President of Antioch University Seattle
- In office July 2007 – June 30, 2013
- Succeeded by: Brian Baird

President of Diné College
- In office August 1, 2000 – 2003
- Preceded by: Tommy Lewis
- Succeeded by: Ferlin Clark

Personal details
- Born: May 14, 1954 (age 71) Laramie, Wyoming, U.S.
- Relations: Manuelito (great-great grandfather)
- Children: 3
- Alma mater: University of Wyoming (B.A., M.S.) University of Oregon (Ph.D.)
- Occupation: Academic administrator

= Cassandra Manuelito-Kerkvliet =

American academic administrator

Cassandra Manuelito-Kerkvliet (born May 14, 1954) is an American academic administrator. She was the president of Antioch University Seattle from 2007 to 2013—the first Native American woman to serve as president of an accredited university outside of the Tribal College and University System. She was formerly the president of Diné College from 2000 to 2003.

== Early life and education ==
Manuelito-Kerkvliet was born on May 14, 1954, in Laramie, Wyoming. Her Navajo family is from Tohatchi and Naschitti, New Mexico. She has three sisters and a brother. Her parents moved to Wyoming as part of the Indian Relocation Act of 1956 to work for the Union Pacific Railroad. Manuelito-Kerkvliet was born into the Towering House clan, born for the Salt clan while her maternal and paternal grandfathers were in the Mud and Weaver clans respectively.

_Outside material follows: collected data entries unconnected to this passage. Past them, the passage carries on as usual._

(** Spawned futures become tasks of their own: each one, in the order they
    were spawned, gets a distinct slot after the main task's that was free, and is
    queued for polling; no running task is displaced. *)
Theorem spawned_tasks_start spawned : forall ts host ids ts' host',
  ts <> [] -> zlen ts <= MAX_N_TASKS ->
  start_spawned_tasks ts spawned host = Some (ids, ts', host') ->
  NoDup ids /\
  Forall2 (fun id task => (1 <= id)%nat /\ live_task ts id = None /\
    live_task ts' id = Some task /\ Z.of_nat id ∈ awake_tasks host') ids spawned /\
  (forall j, j ∉ ids -> live_task ts' j = live_task ts j) /\
  (forall t, t ∈ awake_tasks host -> t ∈ awake_tasks host').
Proof.
  induction spawned as [|task spawned IH]; intros ts host ids ts' host' Hne Hlen; simpl.
  - intros [= <- <- <-]. split_and!; [constructor|constructor|done|done].
  - destruct (start_task ts task host) as [[[id ts1] host1]|] eqn:Hs; simpl; [|done].
    destruct (start_spawned_tasks ts1 spawned host1) as [[[ids' ts2] host2]|] eqn:Hr; simpl; [|done].
    intros [= <- <- <-]. apply start_task_spec in Hs as (Hid & Hfree & Hlen1 & Hne1 & -> & Hl); [|done..].
    destruct (IH _ _ _ _ _ Hne1 Hlen1 Hr) as (Hnd & Hall & Hrest & Hkeep).
    assert (Hout : id ∉ ids').
    { intros Hin. destruct (list_elem_of_lookup_1 _ _ Hin) as [i Hi].
      destruct (Forall2_lookup_l _ _ _ _ _ Hall Hi) as (t & _ & _ & Hf & _).
      unfold live_task in Hf. by rewrite Hl, decide_True in Hf by done. }
    split_and!.
    + by constructor.
    + constructor.
      * unfold live_task in *. rewrite Hrest, Hl, decide_True by done.
        split_and!; try done. apply Hkeep. auto with wapo.
      * eapply Forall2_impl; [exact Hall|]. intros i t (Hi & Hf & Ht & Hq). split_and!; try done.
        unfold live_task in *. rewrite Hl in Hf. by case_decide.
    + intros j Hj. apply not_elem_of_cons in Hj as [Hj1 Hj2].
      rewrite Hrest by done. unfold live_task. by rewrite Hl, decide_False by done.
    + intros t Ht. apply Hkeep. auto with wapo.
Qed.

(** ** Scheduling *)

(** Waking a waker and polling a future only add ready tasks. *)
Hypothesis wake_appends : forall k t, exists l,
  awake_tasks (wake k t) = awake_tasks t ++ l.
Hypothesis poll_appends : forall id f w t, exists l,
  awake_tasks (poll_future id f (w, t)).2.2 = awake_tasks t ++ l.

She is the great-great-granddaughter of Navajo Chief Manuelito.

Manuelito-Kerkvliet experienced racism and a "redneck mentality" growing up in a predominately white community in the 1960s. She completed a B.A. in social work in 1976 and a M.S. in counselor education in 1988 from the University of Wyoming. She earned a Ph.D. in educational policy and management from the University of Oregon in 2005. Her dissertation was titled: "Widening the Circle: Mentoring and the Learning Process for American Indian Women in Tribal College Administration." Paul Goldman and Diane M. Dunlap served as co-chairs of her dissertation committee. Phyllis Lee served as a mentor and coach during the final phase of her doctoral studies.

== Career ==
Manuelito-Kerkvliet's areas of interest include minority women in higher education administration, American Indian higher education, promoting gender equity, and leadership development.

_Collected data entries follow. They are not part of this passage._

Lemma put_object_inv chunk uuid hash_s data fs r fs' :
  put_object chunk uuid hash_s data fs = (r, fs') ->
  match r with
  | Ok v => exists h, HashValue_from_str hash_s = Ok h /\
      let d := Hasher_hash data (algo h) in
      v = Some (HashValue_to_string (MkHash (algo h) d)) /\
      (hash h = [] \/ hash h = d) /\
      files fs' = <[hex_encode d := data]> (delete (tmp_name uuid) (files fs))
  | Err _ => delete (tmp_name uuid) (files fs') = delete (tmp_name uuid) (files fs)
  end.
Proof.
  unfold put_object, mbind, M_bind, lift.
  destruct (HashValue_from_str hash_s) as [h|e]; [|intros; by simplify_eq].
  destruct (io _ fs_create_dir_all fs) as [[[]|] fs1] eqn:H1;
    apply (io_same_spec _ (fun _ => Ok tt)) in H1; [|intros; simplify_eq; by rewrite H1].
  destruct (io _ (fs_create _) fs1) as [[[]|] fs2] eqn:H2.
  2: { apply io_sys_spec in H2 as [(n & _ & H2)|[? _]]; [|done]. intros; simplify_eq.
       by rewrite H2, H1. }
  apply io_sys_spec in H2 as [(n & ? & _)|[_ H2]]; [done|]. simpl in H2.
  unfold guarded. destruct (put_object_body _ _ _ _ fs2) as [rb fs3] eqn:H3.
  apply put_object_body_spec in H3; [|done].
  assert (Hclean : delete (tmp_name uuid) (files (fs_remove (tmp_name uuid) fs3).2) =
    delete (tmp_name uuid) (files fs3)).
  { unfold fs_remove, sys. destruct (faults fs3) as [|[n|] fl]; simpl; [|done|];
      destruct (files fs3 !! _); simpl; by rewrite ?delete_delete_eq. }
  intros; simplify_eq. destruct r as [v|e].
  - destruct H3 as (-> & Hh & H3). exists h. split; [done|]. split; [done|]. split; [done|].
    rewrite H3, H2, H1, delete_insert_eq in Hclean.
    assert (Hn : files fs3 !! tmp_name uuid = None).
    { rewrite H3, lookup_insert_ne by apply key_ne_tmp. apply lookup_delete_eq. }
    unfold fs_remove, sys. destruct (faults fs3) as [|[n|] fl]; rewrite ?Hn; simpl;
      by rewrite H3, H2, H1, delete_insert_eq.
  - by rewrite Hclean, H3, H2, H1, delete_insert_eq.
Qed.

(** An upload that succeeds is stored under the digest of the data received,
    which is the requested digest unless the request left it open; the returned
    name reads the same data back, and no other object changed.  An upload that
    fails changes no object at all; the hash loop over the chunks always ends. *)
Theorem put_object_correct chunk uuid hash_s data fs r fs' :
  put_object chunk uuid hash_s data fs = (r, fs') ->
  match r with
  | Ok v => exists h name, HashValue_from_str hash_s = Ok h /\ v = Some name /\
      (hash h = [] \/ hash h = Hasher_hash data (algo h)) /\
      (get_object name (MkFs (files fs') [])).1 = Ok (Some data) /\
      (forall k, k <> hex_encode (Hasher_hash data (algo h)) -> k <> tmp_name uuid ->
        files fs' !! k = files fs !! k)
  | Err _ => forall k, k <> tmp_name uuid -> files fs' !! k = files fs !! k
  end.
Proof.
  intros Hp%put_object_inv. destruct r as [v|e].
  - destruct Hp as (h & Hh & -> & Hex & Hf). do 2 eexists. do 3 (split; [done|]).
    split; [|intros k Hk Ht; by rewrite Hf, lookup_insert_ne, lookup_delete_ne by done].
    unfold get_object. rewrite from_str_to_string by apply finalize_bytes. simpl.
    destruct (hex_encode_head (Hasher_hash data (algo h))) as (c & s & He & _);
      [apply finalize_bytes|apply finalize_nonempty|].
    unfold fs_read, sys. simpl. rewrite He, Hf, <- He, lookup_insert_eq. simpl.
    by rewrite bool_decide_eq_true_2.
  - intros k Hk. apply (f_equal (.!! k)) in Hp. by rewrite !lookup_delete_ne in Hp by done.
Qed.

(** Whatever the files of the store contain, a read of an object either
    fails, finds no file, or returns data whose digest is the requested one; it
    changes no file. *)
Theorem get_object_integrity s fs r fs' : get_object s fs = (r, fs') ->
  files fs' = files fs /\
  match r with
  | Ok (Some data) => exists h, HashValue_from_str s = Ok h /\
      Hasher_hash data (algo h) = hash h /\ files fs !! hex_encode (hash h) = Some data
  | Ok None => exists h, HashValue_from_str s = Ok h /\ files fs !! hex_encode (hash h) = None
  | Err _ => True
  end.
Proof.
  unfold get_object, fs_read, sys. destruct (HashValue_from_str s) as [h|]; [|intros; by simplify_eq].
  destruct (faults fs) as [|[n|] fl]; destruct (hex_encode (hash h)) as [|c k] eqn:He; simpl;
    try (intros; by simplify_eq); destruct (files fs !! _) as [d|] eqn:Hd; simpl;
    try case_bool_decide; simpl; intros; simplify_eq/=; split; try done;
    exists h; by rewrite He, ?Hd.
Qed.
End ObjectLemmas.

(** A toy digest: one byte, the sum of the data. *)
#[local] Instance toy_digest : Digest := {|
  hasher := Z;
  hasher_new := fun _ => 0;
  hasher_update := fun h data => foldl (fun h b => (h + b) `mod` 256) h data;
  hasher_finalize := fun h => [h `mod` 256]
|}.
#[local] Instance toy_digest_lawful : DigestLawful.
Proof.
  split; simpl; [intros; by rewrite foldl_app|done| |done].
  intros h. constructor; [|constructor]. apply byte_ok_spec. by apply Z.mod_pos_bound.
Qed.

Lemma put_object_correct_witness :
  exists h name, HashValue_from_str (lit "sha256:") = Ok h /\
    Some (lit "sha256:06") = Some name /\
    (hash h = [] \/ hash h = Hasher_hash [1; 2; 3] (algo h)) /\
    (get_object name (MkFs {[ lit "06" := [1; 2; 3] ]} [])).1 = Ok (Some [1; 2; 3]) /\
    (forall k, k <> hex_encode (Hasher_hash [1; 2; 3] (algo h)) -> k <> tmp_name (lit "u") ->
      ({[ lit "06" := [1; 2; 3] ]} : gmap bytes bytes) !! k = (∅ : gmap bytes bytes) !! k).
Proof.
  refine (put_object_correct (fun _ => 2%nat) (lit "u") (lit "sha256:") [1; 2; 3] (MkFs ∅ [])
    (Ok (Some (lit "sha256:06"))) (MkFs {[ lit "06" := [1; 2; 3] ]} []) _).
  vm_compute. reflexivity.
Defined.

Lemma get_object_integrity_witness :
  exists h, HashValue_from_str (lit "sha256:06") = Ok h /\
    Hasher_hash [1; 2; 3] (algo h) = hash h /\
    ({[ lit "06" := [1; 2; 3] ]} : gmap bytes bytes) !! hex_encode (hash h) = Some [1; 2; 3].
Proof.
  refine (proj2 (get_object_integrity (lit "sha256:06") (MkFs {[ lit "06" := [1; 2; 3] ]} [])
    (Ok (Some [1; 2; 3])) (MkFs {[ lit "06" := [1; 2; 3] ]} []) _)).
  vm_compute. reflexivity.
Defined.

Lemma hash_name_roundtrip_witness :
  HashValue_from_str (HashValue_to_string (MkHash Sha512 [0; 171; 255])) =
    Ok (MkHash Sha512 [0; 171; 255]) /\
  HashValue_from_str (HashValue_to_string (MkHash Sha256 [171])) =
    HashValue_from_str (lit "sha256:AB").
Proof.
  destruct (hash_name_roundtrip (lit "sha256:AB")) as [H1 H2]. split.
  - apply H1. repeat constructor.
  - apply H2. vm_compute. reflexivity.
Defined.

(** ** The raw cache *)

(** One loader's operations at a fixed size limit, and the same without cache. *)
Inductive raw_op : Type := RawGet (name : bytes) | RawPut (name data : bytes).
Definition raw_step (limit : Z) (s : Raw) (op : raw_op)
  : (result anyhow (option bytes) + result anyhow unit) * Raw :=
  match op with
  | RawGet name => let '(r, s) := get_raw name limit s in (inl r, s)
  | RawPut name data => let '(r, s) := put_raw name data s in (inr r, s)
  end.
Definition raw_spec_step (limit : Z) (f : gmap bytes bytes) (op : raw_op)
  : (result anyhow (option bytes) + result anyhow unit) * gmap bytes bytes :=
  match op with
  | RawGet [] => (inl (Err (Msg "failed to open object file")), f)
  | RawGet name =>
    (inl (match f !! name with
          | None => Ok None
          | Some d => if limit <? zlen d then Err (Msg "file size exceeds limit") else Ok (Some d)
          end), f)
  | RawPut name data => (inr (Ok tt), <[name := data]> f)
  end.
Fixpoint run_raw {S O} (step : S -> raw_op -> O * S) (s : S) (ops : list raw_op) : list O * S :=
  match ops with
  | [] => ([], s)
  | op :: ops =>
    let '(o, s) := step s op in let '(os, s) := run_raw step s ops in (o :: os, s)
  end.

(** The cache holds at most 16 entries, each the content of its file. *)
Record raw_inv (limit : Z) (f : gmap bytes bytes) (s : Raw) : Prop := {
  ri_fs : raw_fs s = MkFs f [];
  ri_cap : (length (cache s) <= lru_cap)%nat;
  ri_coherent : forall k v, (k, v) ∈ cache s -> k <> [] /\ f !! k = Some v /\ zlen v <= limit
}.

Lemma lru_get_spec k c :
  match lru_get k c with
  | (Some v, c') => (k, v) ∈ c /\ length c' = length c /\ (forall e, e ∈ c' -> e ∈ c)
  | (None, c') => c' = c /\ forall v, (k, v) ∉ c
  end.
Proof.
  unfold lru_get. destruct (list_find _ c) as [[i [k' v]]|] eqn:Hf.
  - apply list_find_Some in Hf as (Hl & Hk & _). simpl in Hk. subst k'.
    assert (Hin : (k, v) ∈ c) by (by eapply list_elem_of_lookup_2). split; [done|]. split.
    + cbn [length]. rewrite length_delete by eauto. apply lookup_lt_Some in Hl. lia.
    + intros e [->|He]%elem_of_cons; [done|]. rewrite delete_take_drop in He.
      apply elem_of_app in He as [He|He];
        [by eapply subseteq_take|by eapply subseteq_drop].
  - split; [done|]. intros v Hin. apply list_find_None in Hf.
    rewrite Forall_forall in Hf. by apply (Hf _ Hin).
Qed.

Lemma raw_step_refines limit f s op : raw_inv limit f s ->
  (raw_step limit s op).1 = (raw_spec_step limit f op).1 /\
  raw_inv limit (raw_spec_step limit f op).2 (raw_step limit s op).2.
Proof.
  intros [Hfs Hcap Hco]. destruct op as [name|name data]; simpl.
  - unfold get_raw. pose proof (lru_get_spec name (cache s)) as Hg.
    destruct (lru_get name (cache s)) as [[v|] c].
    + destruct Hg as (Hin & Hlen & Hsub). destruct (Hco _ _ Hin) as (Hne & Hf & Hl).
      destruct name as [|b name]; [done|]. simpl. rewrite Hf, (proj2 (Z.ltb_ge _ _)) by lia.
      split; [done|]. split; simpl; [done|lia|]. eauto.
    + destruct Hg as [-> Hno]. rewrite Hfs. unfold fs_read, sys. simpl.
      destruct name as [|b name]; simpl; [done|].
      destruct (f !! (b :: name)) as [d|] eqn:Hd; simpl; [|done].
      destruct (Z.ltb_spec limit (zlen d)); simpl; [done|]. split; [done|].
      split; cbn [cache raw_fs]; [done|unfold lru_put; rewrite length_take; lia|].
      intros k v [[= -> ->]|Hin]%subseteq_take%elem_of_cons; [done|].
      apply Hco. unfold lru_pop in Hin. by apply list_elem_of_filter in Hin as [_ ?].
  - unfold put_raw. rewrite Hfs. simpl. split; [done|]. split; simpl; [done| |].
    + unfold lru_pop. etrans; [apply length_filter|done].
    + intros k v [Hk Hin]%list_elem_of_filter. simpl in Hk. rewrite lookup_insert_ne by done.
      by apply Hco.
Qed.

Lemma run_raw_refines limit ops : forall f s, raw_inv limit f s ->
  (run_raw (raw_step limit) s ops).1 = (run_raw (raw_spec_step limit) f ops).1.
Proof.
  induction ops as [|op ops IH]; intros f s Hi; [done|]. cbn [run_raw].
  destruct (raw_step_refines limit f s op Hi) as [Ho Hi'].
  destruct (raw_step limit s op) as [o s'], (raw_spec_step limit f op) as [o' f'].
  simpl in Ho, Hi'. subst o'. specialize (IH f' s' Hi').
  destruct (run_raw _ s' ops), (run_raw _ f' ops). simpl in *. by f_equal.
Qed.

(** One loader's cache is invisible: with the size limit the callers use, any
    sequence of reads and writes through a fresh loader returns exactly what the
    files alone would. *)
Theorem raw_cache_transparent limit ops f :
  (run_raw (raw_step limit) (MkRaw [] (MkFs f [])) ops).1 =
  (run_raw (raw_spec_step limit) f ops).1.
Proof.
  apply run_raw_refines. split; simpl; [done|unfold lru_cap; lia|].
  intros k v Hin. by apply elem_of_nil in Hin.
Qed.

(** Loaders do not share their caches although they share the directory:
    once a loader has read a file, it keeps returning the old contents after
    another loader has successfully replaced them, while a fresh loader returns
    the new ones. *)
Theorem raw_cache_stale limit name old new f : name <> [] -> f !! name = Some old ->
  zlen old <= limit -> zlen new <= limit ->
  let a := (get_raw name limit (MkRaw [] (MkFs f []))).2 in
  let b := put_raw name new (MkRaw [] (raw_fs a)) in
  b.1 = Ok tt /\
  (get_raw name limit (MkRaw (cache a) (raw_fs b.2))).1 = Ok (Some old) /\
  (get_raw name limit (MkRaw [] (raw_fs b.2))).1 = Ok (Some new).
Proof.
  intros Hne Hf Hold Hnew. destruct name as [|c name]; [done|].
  assert (Ha : (get_raw (c :: name) limit (MkRaw [] (MkFs f []))).2 =
    MkRaw [(c :: name, old)] (MkFs f [])).
  { unfold get_raw, fs_read, sys. simpl. rewrite Hf. simpl.
    by rewrite (proj2 (Z.ltb_ge _ _)) by lia. }
  rewrite Ha. simpl. split; [done|]. split.
  - unfold get_raw, lru_get. simpl. by rewrite decide_True by done.
  - unfold get_raw, fs_read, sys. simpl. rewrite lookup_insert_eq. simpl.
    by rewrite (proj2 (Z.ltb_ge _ _)) by lia.
Qed.

Lemma raw_cache_stale_witness :
  let a := (get_raw (lit "x") 10 (MkRaw [] (MkFs {[ lit "x" := [1] ]} []))).2 in
  let b := put_raw (lit "x") [2] (MkRaw [] (raw_fs a)) in
  b.1 = Ok tt /\
  (get_raw (lit "x") 10 (MkRaw (cache a) (raw_fs b.2))).1 = Ok (Some [1]) /\
  (get_raw (lit "x") 10 (MkRaw [] (raw_fs b.2))).1 = Ok (Some [2]).
Proof. apply (raw_cache_stale 10 (lit "x") [1] [2] {[ lit "x" := [1] ]}); done. Defined.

She worked in student services and counseling at the University of Oregon, the University of Wyoming, New Mexico State University, and the University of New Mexico. From 1990 to 1995, she was the coordinator of the Indian Education Office at Oregon State University (OSU). In March 1992 she worked in the OSU Multicultural Affairs Office. By 1993, she had assisted Native American students earning degrees at OSU for six years. She shared her experience as the only Native American woman her age at OSU's campus, stating "being Navajo and very traditional, I get lonely." In 1993, only 150 out of 2,284 faculty members were black, American Indian, Asian, or Hispanic. Manuelito-Kerkvliet reported similar concerns in 1995 when she was the coordinator of the OSU Indian Education Office. She worked for 16 years with Native American students at Oregon State University and University of Oregon. At Oregon State University, she founded and directed the Indian Education Office. She became president of Diné College on August 1, 2000. She spent half of February 2001 in Washington, D.C., meeting with congressional leaders and presidents of other tribal colleges in the American Indian Higher Education Consortium. On April 1, 2003, R. C. Gorman donated his personal library to Diné College at Manuelito-Kerkvliet's request. She left Diné College in 2003. In April 2006, Manuelito-Kerkvliet was selected as president of the Institute of American Indian Arts (IAIA). She was set to succeed Della Warrior on July 1, 2006, but in June 2006, she declined the job with the IAIA without elaborating on her decision. She became president of Antioch University Seattle in July 2007. Her last day was June 30, 2013.

Manuelito-Kerkvliet was the first Native American woman to serve as president of an accredited university that was not a tribal college or university.

== Personal life ==
Manuelito-Kerkvliet is married and has three sons. She enjoys outdoor activities including backpacking, camping, fly fishing, and whitewater rafting. She also knits and is a participant in book clubs. As of November 2020, Manuelito-Kerkvliet resides in Corvallis, Oregon.

During the COVID-19 pandemic on the Navajo Nation, she sewed an estimated 5,000 face masks through the program she named Nizhoni which is Navajo for "beautiful...in a surface way. It means more of a balanced life."